Chŏng Tojŏn was among the first Korean scholars to refer to his thought as Silhak, or "practical learning." However, he is not usually numbered among the members of the silhak tradition, which arose much later in the Joseon period.

==Political thought==
Chŏng Tojŏn argued that the government, including the king himself, exists for the sake of the people. Its legitimacy could only come from benevolent public service. It was largely on this basis that he legitimized the overthrow of the Goryeo dynasty, arguing that the Goryeo rulers had given up their right to rule.

Chŏng Tojŏn divided society into three classes: (a) a large lower class of agricultural laborers and craftsmen, (b) a middle class of literati, and (c) a small upper class of bureaucrats.
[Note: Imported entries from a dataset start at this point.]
(* ===== verification/Preload.v ===== *)
(** * The interposed allocator (src/src/preload/preload.c)

    The library loaded into the target: the bootstrap arena that serves the
    requests [dlsym] makes before the real allocator is known, the resolution of
    the real functions, the hooks, and the life of the shared segment.  The C
    library's allocator is an interface, [Libc]; [dlsym] enters as the calls it
    makes into the hooks and whether it finds the symbol.  One thread is
    modelled here; its memory is a map from addresses to bytes.  [None] is a
    process that has called [_exit]. *)

From Stdlib Require Import String.
From stdpp Require Import gmap.
From S2P Require Import Prelude Abi Ring.

Definition HV_BOOTSTRAP_BYTES : Z := 64 * 1024.
Definition HV_BOOTSTRAP_MAGIC : Z := 0x484F4F5453545250.
Definition sizeof_HvBootHeader : Z := 16.
Definition ENOMEM : Z := 12.
Definition EEXIST : Z := 17.

(** The real allocator; a null pointer is 0.  [lc_posix_memalign] gives the
    return code and what the pointer's cell holds afterwards. *)
Class Libc (L : Type) := {
  lc_malloc : L -> Z -> L * Z;
  lc_free : L -> Z -> L;
  lc_calloc : L -> Z -> Z -> L * Z;
  lc_realloc : L -> Z -> Z -> L * Z;
  lc_posix_memalign : L -> Z -> Z -> Z -> L * (Z * Z);
  lc_aligned_alloc : L -> Z -> Z -> L * Z;
  lc_memalign : L -> Z -> Z -> L * Z;
  lc_valloc : L -> Z -> L * Z;
  lc_pvalloc : L -> Z -> L * Z;
  lc_usable_size : L -> Z -> Z
}.

(** The symbols, in the order they are looked up. *)
Inductive Sym :=
  | SMalloc | SFree | SCalloc | SRealloc | SPosixMemalign | SAlignedAlloc | SMemalign | SValloc | SPvalloc | SUsable.
#[export] Instance Sym_eq_dec : EqDecision Sym.
Proof. solve_decision. Defined.
Definition lookups : list Sym :=
  [SMalloc; SFree; SCalloc; SRealloc; SPosixMemalign; SAlignedAlloc; SMemalign; SValloc; SPvalloc; SUsable].

(** ** Memory *)

Definition byte_at (m : gmap Z Z) (a : Z) : Z := default 0 (m !! a).
Fixpoint store_le (n : nat) (m : gmap Z Z) (a v : Z) : gmap Z Z :=
  match n with O => m | Datatypes.S n => store_le n (<[a := v mod 256]> m) (a + 1) (v / 256) end.
Fixpoint load_le (n : nat) (m : gmap Z Z) (a : Z) : Z :=
  match n with O => 0 | Datatypes.S n => byte_at m a + 256 * load_le n m (a + 1) end.
Fixpoint memset0 (n : nat) (m : gmap Z Z) (a : Z) : gmap Z Z :=
  match n with O => m | Datatypes.S n => memset0 n (<[a := 0]> m) (a + 1) end.
Fixpoint memcpy (n : nat) (m : gmap Z Z) (dst src : Z) : gmap Z Z :=
  match n with O => m | Datatypes.S n => memcpy n (<[dst := byte_at m src]> m) (dst + 1) (src + 1) end.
Anyone outside this system, including Buddhist monks, shamans, and entertainers, he considered a "vicious" threat to the social fabric.

== Reception ==
Immediatedly following his death, he was criticized as a betrayer of the Goryeo dynasty and a greedy politician who had attempted to take power from his king. For the next 300 years, he was regarded as a treacherous villain. For example, Song Si-yŏl, the most reputable philosopher of the 17th century Joseon dynasty, always included a word "insidious" when he mentioned about Chŏng Tojŏn. Yi Ik, also a renowned Korean philosopher of the Middle Age of the dynasty, referred to him as "a figure who deserved to be killed" in his book, Seong Ho Sa Seol.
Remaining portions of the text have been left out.